Cantagalo, por José Lins do Rego
Eu havia dito ao companheiro: ‒ “Você vai conhecer a melhor gente deste mundo”.
O ônibus chegou em Cordeiro, e tivemos que fazer baldeação para outro carro. A tarde de chuva escondia as belezas do campo florido. As acácias amarelas pingavam como um pranto copioso. A estrada desmanchava-se em lama. Quando entramos em Cantagalo, esperava-nos, de guarda-chuva, o amigo Cristovão, o bom Cristovão, que vive para servir e agradar. Era assim uma espécie de sentinela avançada do povo. E, logo todos os amigos começaram a caprichar no melhor e mais fino agrado. Cantagalo, outra vez, encantava-me de coração a dentro. No domingo de manhã, o meu companheiro não era mais que um escravo dos meus amigos. Apesar da chuva, não perdemos um minuto sequer. O hotel novo virava-se para a praça dos melros, sem arrogância, feliz de estar ali, debaixo da proteção dos pássaros que enchem as madrugadas de cantorias mais doces que o mel das abelhas do Cristovão. Vimos a fazenda do “Gavião”, na sua majestade, vimos as terras do dr. Pita lavradas ao ronco do trator. Mais tarde ouvi, no almoço de príncipe que me ofereceram, os magníficos oradores que me tocaram a alma. E a amável lembrança das senhoras cantagalenses, que transformaram num bolo de sensação a minha querida “Eurídice”, doce como o favo do jati.

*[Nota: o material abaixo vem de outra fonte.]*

(** * Task Manager: domain entities, application services and their properties

    A shallow embedding of [src/domain/entities.py], [src/domain/exceptions.py],
    [src/application/dto.py] and [src/application/services.py]
    (whose [AuthService] is the same code as [src/application/auth_service.py]).

    - Python [int] is [Z]; [Optional[T]] is [option T]; [str] is [string].
    - A naive [datetime], as [datetime.utcnow()] returns it, is a number of
      microseconds counted from [datetime.min], in [Z]; a [due_date], which
      comes in with a request, is naive or aware of its UTC offset.
    - Python [float] is IEEE 754 binary64, the kernel's primitive [float].
    - A raised exception is the left injection of a result; services run in a
      state-and-exception monad over a world made of the database session,
      the wall clock and the log. The libraries the services call (passlib,
      jose) answer or raise.
    - The repositories are the abstract classes of [src/domain/repositories.py],
      here type classes over the type of database states. *)

From Stdlib Require Import ZArith List String Ascii Bool Lia QArith Qabs.
From Stdlib Require Import Floats.PrimFloat Floats.FloatOps Floats.SpecFloat.
From Stdlib Require Import Numbers.Cyclic.Int63.Uint63.
From Stdlib Require Import Numbers.DecimalString.
Import ListNotations.

Local Open Scope string_scope.
Local Open Scope Z_scope.
(** The steps a worker has yet to take, at most: the calls, the send of the
    result and the end of the range. *)
Definition workerSteps (wk : Worker) : nat :=
  match wk with
  | WRange => 1
  | WImport p => 3 + callsAhead p
  | WDone => 0
  end.

(** A bound on the number of steps the pool has yet to take. *)
Definition stepsLeft {W : Type} (s : Pool W) : nat :=
  (6 * length (toSend s) + 5 * length (work s)
   + sum_list_with workerSteps (workers s) + length (results s)
   + (if workClosed s then 0 else 1)
   + (if resultsClosed s then 0 else 1)
   + (match returned s with Some _ => 0 | None => 1 end))%nat.

(** What holds of every state of a run on [n] secrets. *)
Record poolInv {W : Type} (n : nat) (s : Pool W) : Prop := {
  inv_cap : pool_cap s = n;
  inv_conserved :
    (length (toSend s) + length (work s) + busy (workers s)
     + length (results s) + length (collected s))%nat = n;
  inv_tally : tally s = foldl tallyResult zeroCounters (collected s);
  inv_closed : workClosed s = true -> toSend s = [];
  inv_done : WDone ∈ workers s -> workClosed s = true /\ work s = [];
  inv_waited : resultsClosed s = true -> Forall (fun wk => wk = WDone) (workers s);
  inv_returned : is_Some (returned s) -> resultsClosed s = true /\ results s = [];
  inv_shape : forall p, WImport p ∈ workers s -> importShape p;
}.

(** ** A simulated environment

    An in-memory server and a scripted user, to run the engine on concrete
    inputs: [store] is what the server holds, the server fails every call
    on a path in [broken], [answers] is what the user will select at the
    next prompts (a prompt beyond the script fails with EOF), and [files]
    maps a file name to the export it validates to. *)
Module Sim.
(** The first loop never holds a group twice, nor two groups that overlap:
    a time inside a group of the list is covered, so no group is asked for
    it; and every group of the list is the answer to one recorded call. *)
Lemma createGroups_recorded (db rp : string) (min : Z) (points : list Point) :
  forall (lst : sgList) (ms : MS) (log : list Z)
         (groups : sgList) (ms' : MS) (asked : list Z),
    sorted lst ->
    (forall g, In g lst -> returnedBy mc g /\ StartTime g < EndTime g) ->
    List.NoDup lst ->
    (forall a b, In a lst -> In b lst -> a = b \/ disjoint_groups a b) ->
    length log = length lst ->
    List.NoDup log ->
    (forall t, In t log -> exists h, In h lst /\ contains h t) ->
    (forall g, In g lst ->
       exists t, In t log /\ createdFor mc db rp t g /\ contains g t /\
                 forall t', In t' log -> contains g t' -> t' = t) ->
    createGroups (recording mc) db rp min points lst (ms, log)
      = (inr groups, (ms', asked)) ->
    List.NoDup groups /\
    (forall a b, In a groups -> In b groups -> a = b \/ disjoint_groups a b) /\
    (length groups <= length lst + length points)%nat /\
    length asked = length groups /\
    List.NoDup asked /\
    (forall t, In t asked ->
       In t log \/ exists p, In p points /\ Time p = t /\ min <= t) /\
    (forall g, In g groups ->
       exists t, In t asked /\ createdFor mc db rp t g /\ contains g t /\
                 forall t', In t' asked -> contains g t' -> t' = t).
Proof.
  induction points as [| p rest IH];
    intros lst ms log groups ms' asked Hs Hret Hnd Hdis Hlen Hndl Hlog Hone Hrun;
    simpl in Hrun.
  - injection Hrun as <- <- <-.
    split; [exact Hnd |]. split; [exact Hdis |]. split; [lia |].
    split; [exact Hlen |]. split; [exact Hndl |]. split; [| exact Hone].
    intros t Ht. left. exact Ht.
  - destruct ((Time p <? min) || Covers lst (Time p)) eqn:Eskip.
    + destruct (IH lst ms log groups ms' asked Hs Hret Hnd Hdis Hlen Hndl Hlog Hone Hrun)
        as (H1 & H2 & H3 & H4 & H5 & H6 & H7).
      split; [exact H1 |]. split; [exact H2 |]. split; [simpl; lia |].
      split; [exact H4 |]. split; [exact H5 |]. split; [| exact H7].
      intros t Ht. destruct (H6 t Ht) as [Hl | (q & Hq & Hqt & Hqm)]; [left; exact Hl |].
      right. exists q. split; [right; exact Hq | split; assumption].
    + apply orb_false_iff in Eskip. destruct Eskip as [Emin Ecov].
      destruct (CreateShardGroup mc db rp (Time p) ms) as [[sg err] ms1] eqn:Ecall.
      simpl in Hrun.
      destruct err as [e |]; [discriminate |].
      destruct sg as [g |]; [| discriminate].
      pose proof (Hcontain _ _ _ _ _ _ _ Ecall) as Hg.
      assert (Hgret : returnedBy mc g)
        by (exists db, rp, (Time p), ms, None, ms1; exact Ecall).
      assert (Hgfor : createdFor mc db rp (Time p) g) by (exists ms, ms1; exact Ecall).
      assert (Hnocover : forall h, In h lst -> ~ contains h (Time p)).
      { intros h Hh Hc.
        assert (Hex : exists g0, In g0 lst /\ contains g0 (Time p)) by eauto.
        apply (Covers_compatible lst (Time p) Hs) in Hex.
        - congruence.
        - intros a b Ha Hb. apply Hcompat; apply Hret; assumption.
        - intros a Ha. apply Hret. exact Ha. }
      assert (Hnew : forall h, In h lst -> h <> g /\ disjoint_groups h g).
      { intros h Hh. pose proof (Hnocover h Hh) as Hn.
        destruct (Hret h Hh) as [Hhret Hhne].
        pose proof (Hcompat h g Hhret Hgret) as Hc.
        unfold contains in Hn, Hg. unfold compatible in Hc. unfold disjoint_groups.
        split; [intros ->; apply Hn; exact Hg | lia]. }
      assert (Hfresh : ~ In (Time p) log).
      { intros Hin. destruct (Hlog _ Hin) as (h & Hh & Hc). exact (Hnocover h Hh Hc). }
      assert (Hapart : forall h t, In h lst -> contains h t -> ~ contains g t).
      { intros h t Hh Hc Hc'. destruct (Hnew h Hh) as [_ Hd].
        unfold disjoint_groups in Hd. unfold contains in Hc, Hc'. lia. }
      destruct (IH (Append lst g) ms1 (log ++ [Time p]) groups ms' asked
                  (Append_sorted g lst)) as (H1 & H2 & H3 & H4 & H5 & H6 & H7).
      * intros h Hh. apply Append_In in Hh. destruct Hh as [Hh | ->].
        -- apply Hret. exact Hh.
        -- split; [exact Hgret | unfold contains in Hg; lia].
      * apply (Permutation_NoDup (l := g :: lst)).
        -- symmetry. unfold Append. rewrite Sort_Permutation.
           symmetry. apply Permutation_cons_append.
        -- constructor; [| exact Hnd]. intros Hin. destruct (Hnew g Hin) as [Hne _].
           apply Hne. reflexivity.
      * intros a b Ha Hb. apply Append_In in Ha. apply Append_In in Hb.
        destruct Ha as [Ha | ->]; destruct Hb as [Hb | ->].
        -- apply Hdis; assumption.
        -- right. apply Hnew. exact Ha.
        -- right. destruct (Hnew b Hb) as [_ Hd]. unfold disjoint_groups in *. lia.
        -- left. reflexivity.
      * unfold Append. rewrite (Permutation_length (Sort_Permutation _)).
        rewrite !length_app. simpl. lia.
      * apply (Permutation_NoDup (l := Time p :: log)).
        -- apply Permutation_cons_append.
        -- constructor; assumption.
      * intros t Ht. apply in_app_iff in Ht. destruct Ht as [Ht | [<- | []]].
        -- destruct (Hlog t Ht) as (h & Hh & Hc).
           exists h. split; [apply Append_In; left; exact Hh | exact Hc].
        -- exists g. split; [apply Append_In; right; reflexivity | exact Hg].
      * intros h Hh. apply Append_In in Hh. destruct Hh as [Hh | ->].
        -- destruct (Hone h Hh) as (t & Ht & Hfor & Hc & Huniq).
           exists t. split; [apply in_app_iff; left; exact Ht |].
           split; [exact Hfor |]. split; [exact Hc |].
           intros t' Ht' Hc'. apply in_app_iff in Ht'. destruct Ht' as [Ht' | [<- | []]].
           ++ apply Huniq; assumption.
           ++ exfalso. exact (Hnocover h Hh Hc').
        -- exists (Time p). split; [apply in_app_iff; right; left; reflexivity |].
           split; [exact Hgfor |]. split; [exact Hg |].
           intros t' Ht' Hc'. apply in_app_iff in Ht'. destruct Ht' as [Ht' | [<- | []]].
           ++ exfalso. destruct (Hlog t' Ht') as (h & Hh & Hc).
              exact (Hapart h t' Hh Hc Hc').
           ++ reflexivity.
      * exact Hrun.
      * split; [exact H1 |]. split; [exact H2 |]. split.
        { unfold Append in H3. rewrite (Permutation_length (Sort_Permutation _)) in H3.
          rewrite length_app in H3. simpl in *. lia. }
        split; [exact H4 |]. split; [exact H5 |]. split; [| exact H7].
        intros t Ht. destruct (H6 t Ht) as [Hl | (q & Hq & Hqt & Hqm)].
        -- apply in_app_iff in Hl. destruct Hl as [Hl | [<- | []]]; [left; exact Hl |].
           right. exists p. split; [left; reflexivity |]. split; [reflexivity | lia].
        -- right. exists q. split; [right; exact Hq | split; assumption].
Qed.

Fui homem feliz nos braços dos meus amigos eternos. O meu companheiro voltou, todo ele, de Cantagalo. Pudera… Quem resistirá à força de corações tão generosos? A terra que deu Euclides da Cunha, uma natureza do Velho Testamento, parece, no entanto, um manancial daquele leite da ternura, que não se esgotará nunca, mesmo quando os corações dos homens forem de pedra.
O ramo de flores que me mandou a família distante, aquela hortência rósea, na frescura do seu desabrochar, deu-me a certeza que este mundo caluniado de Deus, não é um mundo tão feio como o pintam.
ANOTAÇÕES
Cristóvão Pacheco da Silveira. Segundo o meu primo Roberto Robadey Jr., neto do “seo” Cristóvão, este era sobrinho de Honório Pacheco, casado com Jovita Pires da Silveira, dono do Hotel Santa Tereza, pessoa muito querida em Cantagalo. A residência da família era em um casarão, com sacada, em frente à Delegacia, hoje um edifício. Era, realmente, “o doce Cristovão”.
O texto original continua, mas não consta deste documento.